L'Italie à vélo : comment la mobilité évolue pour des millions de citoyens

Cinq itinéraires cyclables nationaux, promus par le gouvernement et considérés comme stratégiques, sont en cours de développement. On vend plus de vélos que de voitures sur le marché. Des maires audacieux, comme en France, accordent des subventions aux personnes qui se rendent au travail à vélo.

l'utilisation du vélo en Italie

L'UTILISATION DU VÉLO EN ITALIE –

Le prochain maire de Rome trouvera une agréable surprise sur son bureau : un dossier du ministère des Infrastructures pour achever le GRAB (Grande Raccordo Anulare in Bicicletta), une voie de 44 kilomètres sillonnant la capitale, du Colisée à la périphérie . Pour une fois, les fonds sont disponibles ; trente kilomètres de cette voie très longue sont déjà construits, même s’il reste à sécuriser le reste.
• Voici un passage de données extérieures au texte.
(* ===== verification/MpObj.v ===== *)
(** * Python objects as the containers see them

    Hash tables compare, hash and classify objects through [mp_obj_equal],
    [mp_unary_op(MP_UNARY_OP_HASH)], [mp_obj_is_qstr] and [mp_obj_is_type(_, &mp_type_str)],
    which dispatch on the objects' types (user classes included).  The containers are
    modelled against this interface; [MpObjLaws] is what they rely on. *)

From S2P Require Import Prelude Malloc.

Class MpObjOps (obj : Type) := {
  mp_obj_is_qstr : obj -> bool;          (* an interned string, compared by pointer *)
  mp_obj_is_str : obj -> bool;           (* a string that is not interned *)
  mp_obj_equal : obj -> obj -> bool;     (* == *)
  mp_hash : obj -> outcome Z             (* hash(), raising TypeError if unhashable *)
}.

Class MpObjLaws (obj : Type) `{MpObjOps obj} := {
  equal_refl : forall a, mp_obj_equal a a = true;
  equal_sym : forall a b, mp_obj_equal a b = true -> mp_obj_equal b a = true;
  equal_trans : forall a b c, mp_obj_equal a b = true -> mp_obj_equal b c = true -> mp_obj_equal a c = true;
  (* equal objects hash alike *)
  equal_hash : forall a b, mp_obj_equal a b = true -> mp_hash a = mp_hash b;
  (* interning makes equality of qstrs pointer equality *)
  qstr_equal : forall a b, mp_obj_is_qstr a = true -> mp_obj_is_qstr b = true ->
    mp_obj_equal a b = true -> a = b;
  (* only strings are equal to strings *)
  qstr_only_str : forall a b, mp_obj_is_qstr a = true -> mp_obj_equal a b = true ->
    mp_obj_is_qstr b = true \/ mp_obj_is_str b = true
}.

(** Objects whose [==] is an equivalence with this hash form a setoid; [mp_equiv] is its
    equality. *)
Definition mp_equiv `{MpObjOps obj} (a b : obj) : Prop := mp_obj_equal a b = true.

#[export] Instance mp_equiv_equivalence `{MpObjLaws obj} : Equivalence (mp_equiv (obj := obj)).
Proof.
  split.
  - intros a. apply equal_refl.
  - intros a b. apply equal_sym.
  - intros a b c. apply equal_trans.
Qed.

#[export] Instance mp_hash_proper `{MpObjLaws obj} : Proper (mp_equiv ==> eq) (mp_hash (obj := obj)).
Proof. intros a b. apply equal_hash. Qed.

#[export] Instance mp_obj_equal_proper `{MpObjLaws obj} :
  Proper (mp_equiv ==> mp_equiv ==> eq) (mp_obj_equal (obj := obj)).
Proof.
  intros a b Hab c d Hcd. unfold mp_equiv in *.
  destruct (mp_obj_equal a c) eqn:E, (mp_obj_equal b d) eqn:F; try done.
  - rewrite <- F. symmetry. apply (equal_trans _ c); [|done]. apply (equal_trans _ a); [by apply equal_sym|done].
  - rewrite <- E. apply (equal_trans _ d); [|by apply equal_sym]. by apply (equal_trans _ b).
Qed.

(** A small object universe for the witnesses: small integers, and strings that are interned
    or not, with equality by value, and unhashable lists. *)
Inductive sample_obj := Int (n : Z) | Qstr (n : Z) | Str (n : Z) | Lst (n : Z).

#[export] Instance sample_obj_eq_dec : EqDecision sample_obj.
Proof. solve_decision. Defined.

#[export] Instance sample_ops : MpObjOps sample_obj := {
  mp_obj_is_qstr o := match o with Qstr _ => true | _ => false end;
  mp_obj_is_str o := match o with Str _ => true | _ => false end;
  mp_obj_equal a b := match a, b with
    | Int m, Int n | Lst m, Lst n => (m =? n)%Z
    | (Qstr m | Str m), (Qstr n | Str n) => (m =? n)%Z
    | _, _ => false end;
  mp_hash o := match o with Int n => Ret (Z.abs n) | Qstr n | Str n => Ret (Z.abs n * 7)%Z
    | Lst _ => Raise TypeError end
}.

#[export] Instance sample_laws : MpObjLaws sample_obj.
Proof.
  split; simpl.
  - intros []; simpl; apply Z.eqb_refl.
  - intros [] []; simpl; rewrite ?Z.eqb_eq; congruence.
  - intros [] [] []; simpl; rewrite ?Z.eqb_eq; congruence.
  - intros [] []; simpl; rewrite ?Z.eqb_eq; congruence.
  - intros [] []; simpl; rewrite ?Z.eqb_eq; congruence.
  - intros [] []; simpl; auto.
Qed.

(** Their heap grants regions of up to a page. *)
#[export] Instance sample_heap : Allocator sample_obj := {| m_renew_ok n := (n <=? 4096)%Z; fresh := Int 170 |}.

#[export] Instance sample_small : SmallHeap sample_obj.
Proof. intros b Hb. apply Z.leb_le in Hb. lia. Qed.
Les industriels romains estiment que les retombées économiques du GRAB pourraient atteindre au moins 14 millions d’euros par an pour l’économie locale . « Le financement est bouclé, et la Ville de Rome doit simplement accélérer le processus pour terminer le projet, qui pourra être inauguré d’ici un an », prévient le ministre Graziano Delrio.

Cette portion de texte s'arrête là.